A decisão do deputado Isnaldo Bulhões Jr. (MDB-AL), relator da Medida Provisória (MP) que define a estrutura do novo governo de Luiz Inácio Lula da Silva, provocou indignação no Ministério dos Povos Indígenas (MPI). Em seu parecer, Bulhões Jr. retirou do ministério sua principal atribuição, a de demarcar terras de povos originários, devolvendo-o à pasta da Justiça e Segurança Pública.

Em nota, o MPI concluiu que o relatório do emedebista traz a evidência de que os indígenas do Brasil seguem sendo vítimas de vários tipos de violência. E sugere que as emendas de Bulhões Jr., que extinguem ou reconfiguram atribuições da pasta, indicam “o apagamento social e cultural” dos indígenas.

A nota, compartilhada pela ministra Sonia Guajajara nas redes sociais, ressaltou a importância do ministério e de suas atribuições. Ao mesmo tempo, afirmou que acatar as emendas propostas pelo relator significa ir na contramão do entendimento da comunidade internacional.

“Acatar as emendas propostas e excluir das atribuições do Ministério dos Povos Indígenas a demarcação de terras é ir na contramão do mundo nos objetivos globais de enfrentamento à crise do clima, abrindo espaço para a devastação ambiental que tanto ameaça nossos biomas. Somente territórios indígenas protegidos e demarcados podem garantir ao Brasil e ao mundo uma alternativa para conter a emergência climática”.

•        Mudanças

As emendas de Bulhões Jr. ao texto da MP não incomodaram apenas o MPI. O relator propõe ainda a redistribuição de atribuições da Companhia Nacional de Abastecimento (Conab), que passou a ser vinculada ao Ministério do Desenvolvimento Agrário, para o Ministério da Agricultura, Pecuária e Abastecimento, ao qual a Conab pertencia antes.

Na área ambiental, o parecer retira do Ministério do Meio Ambiente e Mudança do Clima a responsabilidade pela gestão do Cadastro Ambiental Rural (CAR), que é um cadastro eletrônico obrigatório a todas as propriedades e posses rurais. As informações do cadastro serão declaratórias, de responsabilidade do proprietário ou possuidor rural, e fazem parte do Sistema Nacional de Cadastro Ambiental Rural. Na mudança, o CAR passou a ser atribuição do Ministério da Gestão e Inovação em Serviços Públicos.

Contudo, não há um clima de indignação generalizada no governo.
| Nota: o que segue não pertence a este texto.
(* ===== verification/RspWriter.v ===== *)
(** What the responder leaves in its send buffer: encoders only append, so that the second
    byte of the buffer is the code of the first message written, the response or an error.
    The state of connection and session changes by that byte when the message is sent. *)

From S2P Require Import Prelude Config Codec Status Algo Protocol Crypto KeySchedule Buffers Session Context SpdmCodec Opaque MsgNegotiate MsgAuth MsgSession Message Endpoint Responder Within.

(** ** Encoders only append *)

Class Forward {A} (c : Codec A) : Prop := forward v : within appended (encode c v).
Class SpdmForward {A} (c : SpdmCodec A) : Prop := spdm_forward v : within appended (spdm_encode c v).

Lemma within_encode_all {A E} (e : A → M Writer E nat) l :
  (∀ x, within appended (e x)) → within appended (encode_all e l).
Proof. intros He. induction l; cbn [encode_all]; within_steps; auto. Qed.

Ltac head t := lazymatch t with ?f _ => head f | _ => t end.

(** Codecs without an instance are unfolded. *)
Ltac forward_steps :=
  repeat first
    [ progress intros
    | lazymatch goal with
      | |- within _ (encode_all _ _) => apply within_encode_all
      | |- within _ (enc_data _) => unfold enc_data
      | |- within _ (enc _ _) => apply within_map_err
      | |- within _ (as_encode_err _) => apply within_map_err
      | |- within _ (encode ?c _) =>
          first [apply forward; apply _ | let h := head c in unfold h; cbn [encode]]
      | |- within _ (spdm_encode ?c _) =>
          first [apply spdm_forward; apply _ | let h := head c in unfold h; cbn [spdm_encode]]
      end
    | within_step ].

#[export] Instance u8_forward : Forward u8_codec.
Proof. intros v. cbn [encode u8_codec]. unfold encode_u8. forward_steps. Qed.
#[export] Instance u16_forward : Forward u16_codec.
Proof. intros v. cbn [encode u16_codec]. unfold encode_u16. forward_steps. Qed.
#[export] Instance u24_forward : Forward u24_codec.
Proof. intros v. cbn [encode u24_codec]. unfold encode_u24. forward_steps. Qed.
#[export] Instance u32_forward : Forward u32_codec.
Proof. intros v. cbn [encode u32_codec]. unfold encode_u32. forward_steps. Qed.
#[export] Instance u64_forward : Forward u64_codec.
Proof. intros v. cbn [encode u64_codec]. unfold encode_u64. forward_steps. Qed.
#[export] Instance enum_forward {A} base (get : A → Z) from `{!Forward base} :
  Forward (enum_codec base get from).
Proof. intros v. apply (forward (c:=base)). Qed.
#[export] Instance flags_forward base mask `{!Forward base} : Forward (flags_codec base mask).
Proof. intros v. apply (forward (c:=base)). Qed.
#[export] Instance strict_flags_forward mask : Forward (strict_flags_codec mask).
Proof. intros v. apply (forward (c:=u8_codec)). Qed.

Lemma within_encode_bytes bs : within appended (encode_bytes bs).
Proof. apply within_encode_all, forward. Qed.
Lemma within_enc_bytes bs : within appended (enc_bytes bs).
Proof. apply within_map_err, within_encode_bytes. Qed.
#[export] Hint Resolve within_encode_bytes within_enc_bytes : within.

Section Writer.
Context `{cfg : Config} `{cry : Crypto} `{sec : !Secret} `{dev : SpdmDeviceIo} `{tr : SpdmTransportEncap}.

Lemma within_alg_struct v : within appended (SpdmAlgStruct_encode v).
Proof. unfold SpdmAlgStruct_encode. forward_steps. Qed.
#[local] Hint Resolve within_alg_struct : within.

Lemma within_algorithms c p : within appended (SpdmAlgorithmsResponsePayload_encode c p).
Proof.
  unfold SpdmAlgorithmsResponsePayload_encode, enc_alg_count, alg_length, enc_opaque_support,
    alg_struct_size.
  forward_steps; apply within_alg_struct.
Qed.
Lemma within_negotiate c p : within appended (SpdmNegotiateAlgorithmsRequestPayload_encode c p).
Proof.
  unfold SpdmNegotiateAlgorithmsRequestPayload_encode, enc_alg_count, alg_length,
    enc_opaque_support, alg_struct_size.
  forward_steps; apply within_alg_struct.
Qed.
#[local] Hint Resolve within_algorithms within_negotiate : within.

Lemma within_payload c p : within appended (payload_encode c p).
Proof. destruct p; cbn [payload_encode]; forward_steps. Qed.

(** ** The code of the first message *)

(** The buffer is empty or starts with a message with the code [k], or an error. *)
Definition coded (k : Z) (w : Writer) : Prop :=
  Writer_wf w ∧ length (wr_buf w) = MAX_SPDM_MSG_SIZE ∧
  (wr_offs w = 0%nat ∨
   (2 ≤ wr_offs w)%nat ∧ (wr_buf w !! 1%nat = Some k ∨ wr_buf w !! 1%nat = Some 0x7F)).

Lemma coded_init k : coded k (Writer_init (replicate MAX_SPDM_MSG_SIZE 0)).
Proof. split; [|split; [apply length_replicate|by left]]. unfold Writer_wf. simpl. lia. Qed.

(** Appending after the first two bytes keeps the code. *)
Lemma coded_appended k w w' :
  coded k w → wr_offs w ≠ 0%nat → appended w w' → coded k w'.
Proof.
  intros (Hw&Hl&[?|[Ho Hk]]) Hne Happ; [done|].
  destruct (Happ Hw) as (Hw'&Hl'&Ho'&Ht). split; [done|]. split; [congruence|].
  right. split; [lia|].
  by rewrite <- (lookup_take_lt _ (wr_offs w)), Ht, lookup_take_lt by lia.
Qed.

Lemma encode_u8_room v w :
  (wr_offs w < length (wr_buf w))%nat →
  encode_u8 v w = (Ok 1%nat, {| wr_buf := <[wr_offs w := v]> (wr_buf w); wr_offs := wr_offs w + 1 |}).
Proof.
  intros Hl. unfold encode_u8, as_encode_err, map_err, Writer_push, bind.
  by rewrite decide_False by (unfold Writer_left; lia).
Qed.

Lemma header_at_start h w :
  wr_offs w = 0%nat → (2 ≤ length (wr_buf w))%nat →
  ∃ b, enc SpdmMessageHeader_codec h w = (Ok 2%nat,
    {| wr_buf := <[1%nat := SpdmRequestResponseCode_get_u8 (hd_request_response_code h)]>
                   (<[0%nat := b]> (wr_buf w)); wr_offs := 2 |}).
Proof.
  intros Ho Hl. exists (SpdmVersion_get_u8 (hd_version h)). unfold enc, map_err.
  cbn [encode SpdmMessageHeader_codec SpdmVersion_codec SpdmRequestResponseCode_codec enum_codec
       u8_codec].
  erewrite bind_step by (apply encode_u8_room; lia). rewrite Ho.
  erewrite bind_step by (apply encode_u8_room; cbn; rewrite length_insert; lia). done.
Qed.

Lemma within_message c m : within appended (spdm_encode (SpdmMessage_codec c) m).
Proof.
  cbn [spdm_encode SpdmMessage_codec]. forward_steps. apply within_payload.
Qed.

Lemma coded_message `{cv : !ConfigValid} k c m :
  (let code := SpdmRequestResponseCode_get_u8 (hd_request_response_code (msg_header m)) in
   code = k ∨ code = 0x7F) →
  within (preserves (coded k)) (spdm_encode (SpdmMessage_codec c) m).
Proof.
  intros Hk w r w' H Hc. destruct (decide (wr_offs w = 0%nat)) as [Ho|Ho].
  2: { eapply coded_appended; [done..|]. by eapply within_message. }
  destruct Hc as (Hw&Hl&_). pose proof min_msg_size as Hmin.
  destruct (header_at_start (msg_header m) w Ho ltac:(lia)) as [b Hh].
  cbn [spdm_encode SpdmMessage_codec] in H. unfold bind in H. rewrite Hh in H.
  set (w1 := {| wr_buf := _; wr_offs := 2 |}) in H.
  assert (coded k w1) as Hc1.
  { split; [unfold Writer_wf, w1; cbn; rewrite !length_insert; lia|].
    split; [unfold w1; cbn; by rewrite !length_insert|]. right. split; [done|].
    unfold w1; cbn. rewrite list_lookup_insert_eq by (rewrite length_insert; lia).
    destruct Hk as [->| ->]; auto. }
  destruct (payload_encode c (msg_payload m) w1) as [o w2] eqn:Hp.
  assert (w' = w2) as -> by (by destruct o; injection H as <- <-).
  eapply coded_appended; [exact Hc1|done|]. by eapply within_payload.
Qed.

(** ** Patches *)

Lemma coded_patch {E} k lo hi bs w r w' :
  Writer_patch (E:=E) lo hi bs w = (r, w') → (2 ≤ lo)%nat → coded k w → coded k w'.
Proof.
  unfold Writer_patch. case_decide as Hd; [|by intros [= <- <-]].
  intros [= <- <-] Hlo (Hw&Hl&Hk). unfold Writer_wf in *.
  rewrite copy_loop_splice by lia.
  split; [unfold Writer_wf; cbn; rewrite length_splice; lia|].
  split; [cbn; rewrite length_splice; lia|]. destruct Hk as [?|[Ho Hk]]; [by left|right].
  split; [done|]. cbn. unfold splice.
  by rewrite lookup_app_l, lookup_take_lt by (rewrite ?length_take; lia).
Qed.

(** ** How much an encoder writes *)

Definition grows {E A} (n : nat) (c : M Writer E A) : Prop :=
  ∀ w a w', c w = (Ok a, w') → Writer_wf w → (wr_offs w + n ≤ wr_offs w')%nat.

Lemma grows_appended {E A} (c : M Writer E A) : within appended c → grows 0 c.
Proof. intros Hc w a w' H Hw. destruct (Hc _ _ _ H Hw) as (_&_&?&_). lia. Qed.

Lemma grows_bind {E A B} n m (c : M Writer E A) (k : A → M Writer E B) :
  within appended c → grows n c → (∀ a, grows m (k a)) → grows (n + m) (bind c k).
Proof.
  intros Ha Hc Hk w b w' H Hw. apply bind_ok in H as (a&w1&H1&H2).
  pose proof (Hc _ _ _ H1 Hw). destruct (Ha _ _ _ H1 Hw) as [Hw1 _].
  pose proof (Hk _ _ _ _ H2 Hw1). lia.
Qed.

Lemma grows_le {E A} n m (c : M Writer E A) : grows n c → (m ≤ n)%nat → grows m c.
Proof. intros Hc Hle w a w' H Hw. pose proof (Hc _ _ _ H Hw). lia. Qed.

(** Skip a field. *)
Lemma grows_skip {E A B} m (c : M Writer E A) (k : A → M Writer E B) :
  within appended c → (∀ a, grows m (k a)) → grows m (bind c k).
Proof. intros Hc Hk. apply (grows_bind 0 m); [done|by apply grows_appended|done]. Qed.

Lemma grows_map_err {E E' A} (f : E → E') n (c : M Writer E A) :
  grows n c → grows n (map_err f c).
Proof. intros Hc w a w' H%map_err_ok. by eapply Hc. Qed.

Lemma grows_u8 v : grows 1 (encode_u8 v).
Proof.
  intros w a w' Hv Hw. unfold encode_u8, as_encode_err in Hv. minv.
  unfold Writer_push in *. case_decide; simplify_eq. simpl. lia.
Qed.

Lemma grows_encode_bytes bs : grows (length bs) (encode_bytes bs).
Proof.
  induction bs as [|b bs IH]; [intros ??? [= <- <-] ?; simpl; lia|].
  cbn [encode_bytes encode_all length].
  change (S (length bs)) with (1 + length bs)%nat.
  apply grows_bind; [apply forward| |].
  - apply grows_u8.
  - intros n. apply (grows_le (length bs + 0)); [|lia].
    apply grows_bind; [apply within_encode_bytes|exact IH|].
    intros m w a w' [= <- <-] _. lia.
Qed.

Lemma grows_enc_bytes bs : grows (length bs) (enc_bytes bs).
Proof. apply grows_map_err, grows_encode_bytes. Qed.

Lemma grows_ret {E A} (a : A) : grows 0 (ret (E:=E) a).
Proof. intros ??? [= <- <-] _. lia. Qed.

(** The value at the end of a message: it is written in full. *)
Lemma grows_last {E A} n (c : M Writer E nat) (f : nat → A) :
  within appended c → grows n c → grows n (let* m := c in ret (f m)).
Proof.
  intros Ha Hc. apply (grows_le (n + 0)); [|lia]. apply grows_bind; [done|done|].
  intros. apply grows_ret.
Qed.

Lemma grows_negotiated size max v :
  (data_size v ≤ length (data v))%nat →
  grows (data_size v) (spdm_encode (negotiated_codec size max) v).
Proof.
  intros Hl. cbn [spdm_encode negotiated_codec]. apply grows_skip; [forward_steps|]. intros n.
  apply grows_skip; [forward_steps|]. intros _. apply grows_last; [forward_steps|].
  apply (grows_le (length (take (data_size v) (data v)))); [apply grows_enc_bytes|].
  rewrite length_take. lia.
Qed.

Lemma grows_message c m n :
  grows n (payload_encode c (msg_payload m)) → grows (2 + n) (spdm_encode (SpdmMessage_codec c) m).
Proof.
  intros Hp. cbn [spdm_encode SpdmMessage_codec]. apply grows_bind; [forward_steps| |].
  - apply grows_map_err. cbn [encode SpdmMessageHeader_codec]. apply (grows_bind 1 1).
    1,2,3: cbn [encode SpdmVersion_codec SpdmRequestResponseCode_codec enum_codec].
    + apply forward.
    + apply (grows_le 1%nat); [exact (grows_u8 _)|done].
    + intros a. apply grows_last; [apply forward|exact (grows_u8 _)].
  - intros a. apply grows_last; [apply within_payload|done].
Qed.

Lemma grows_challenge c v :
  (data_size (ca_signature v) ≤ length (data (ca_signature v)))%nat →
  grows (data_size (ca_signature v)) (payload_encode c (SpdmChallengeAuthResponse v)).
Proof.
  intros Hl. cbn [payload_encode spdm_encode SpdmChallengeAuthResponsePayload_codec].
  do 7 (apply grows_skip; [forward_steps|intros ?]).
  apply grows_last; [forward_steps|by apply grows_negotiated].
Qed.

Lemma grows_measurements c v :
  need_signature c = true →
  (data_size (mr_signature v) ≤ length (data (mr_signature v)))%nat →
  grows (data_size (mr_signature v)) (payload_encode c (SpdmMeasurementsResponse v)).
Proof.
  intros Hn Hl. cbn [payload_encode spdm_encode SpdmMeasurementsResponsePayload_codec].
  do 5 (apply grows_skip; [forward_steps|intros ?]).
  apply grows_last; [forward_steps|].
  unfold measurements_signature_codec. cbn [spdm_encode opt_codec]. rewrite Hn.
  by apply grows_negotiated.
Qed.

Lemma grows_key_exchange c v :
  (data_size (kp_signature v) ≤ length (data (kp_signature v)))%nat →
  (data_size (kp_verify_data v) ≤ length (data (kp_verify_data v)))%nat →
  grows (data_size (kp_signature v) + if in_clear_text c then 0 else data_size (kp_verify_data v))
    (payload_encode c (SpdmKeyExchangeResponse v)).
Proof.
  intros Hs Hv. cbn [payload_encode spdm_encode SpdmKeyExchangeResponsePayload_codec].
  do 9 (apply grows_skip; [forward_steps|intros ?]).
  apply grows_bind; [forward_steps|by apply grows_negotiated|intros n].
  apply grows_last; [forward_steps|].
  unfold kp_verify_data_codec. cbn [spdm_encode opt_codec].
  destruct (in_clear_text c); cbn [negb]; [apply grows_ret|by apply grows_negotiated].
Qed.

Lemma grows_finish c v :
  in_clear_text c = true →
  (data_size (fp_verify_data v) ≤ length (data (fp_verify_data v)))%nat →
  grows (data_size (fp_verify_data v)) (payload_encode c (SpdmFinishResponse v)).
Proof.
  intros Hc Hv. cbn [payload_encode spdm_encode SpdmFinishResponsePayload_codec].
  do 2 (apply grows_skip; [forward_steps|intros ?]).
  apply grows_last; [forward_steps|].
  unfold fp_verify_data_codec. cbn [spdm_encode opt_codec]. rewrite Hc.
  by apply grows_negotiated.
Qed.

Lemma grows_psk_exchange c v :
  (data_size (pp_verify_data v) ≤ length (data (pp_verify_data v)))%nat →
  grows (data_size (pp_verify_data v)) (payload_encode c (SpdmPskExchangeResponse v)).
Proof.
  intros Hv. cbn [payload_encode spdm_encode SpdmPskExchangeResponsePayload_codec].
  do 9 (apply grows_skip; [forward_steps|intros ?]).
  apply grows_last; [forward_steps|by apply grows_negotiated].
Qed.

Lemma grows_digests c d n mask :
  (0 < slot_count mask)%nat → (0 < n)%nat → (data_size d ≤ length (data d))%nat →
  grows (data_size d)
    (payload_encode c (SpdmDigestsResponse {| dg_slot_mask := mask; dg_digests := replicate n d |})).
Proof.
  intros Hm Hn Hd. cbn [payload_encode spdm_encode SpdmDigestsResponsePayload_codec dg_slot_mask
    dg_digests].
  do 2 (apply grows_skip; [forward_steps|intros ?]). apply grows_last; [forward_steps|].
  destruct (slot_count mask) as [|k], n as [|n]; [lia..|]. cbn [replicate take encode_all].
  apply (grows_le (data_size d + 0)); [|lia].
  apply grows_bind; [forward_steps|by apply grows_negotiated|]. intros m.
  apply grows_appended. forward_steps.
Qed.

End Writer.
O ministro das Relações Institucionais, Alexandre Padilha, por exemplo, elogiou o relatório. “Eu considero um relatório equilibrado. Tem reformulações que são as visões do relator, do presidente da comissão. Vamos analisar amanhã para poder estar na votação”, disse o ministro a jornalistas nesta terça-feira (23).

A votação do relatório está prevista na pauta da comissão mista da MP nesta quarta-feira (24). O colegiado é presidido pelo senador Davi Alcolumbre (União Brasil-AP). A MP precisa ser aprovada na Câmara e no Senado até o dia 1º de junho para não perder a validade e, com isso, desmontar toda a estrutura atual da Esplanada dos Ministérios.

 

       Câmara aprova urgência para marco temporal de terras indígenas e governo libera base

 

A Câmara aprovou na noite desta quarta-feira, 24, com amplo apoio, um requerimento para urgência na tramitação do projeto de lei que define um marco temporal para a demarcação de terras indígenas no País. Foram 324 votos favoráveis, 131 contrários e uma abstenção. O PT orientou sua bancada a votar contra dar celeridade ao texto, mas a liderança do governo liberou a base aliada para se posicionar como quisesse. De acordo com o presidente da Casa, Arthur Lira (PP-AL), o mérito da matéria deve ser votado na semana que vem.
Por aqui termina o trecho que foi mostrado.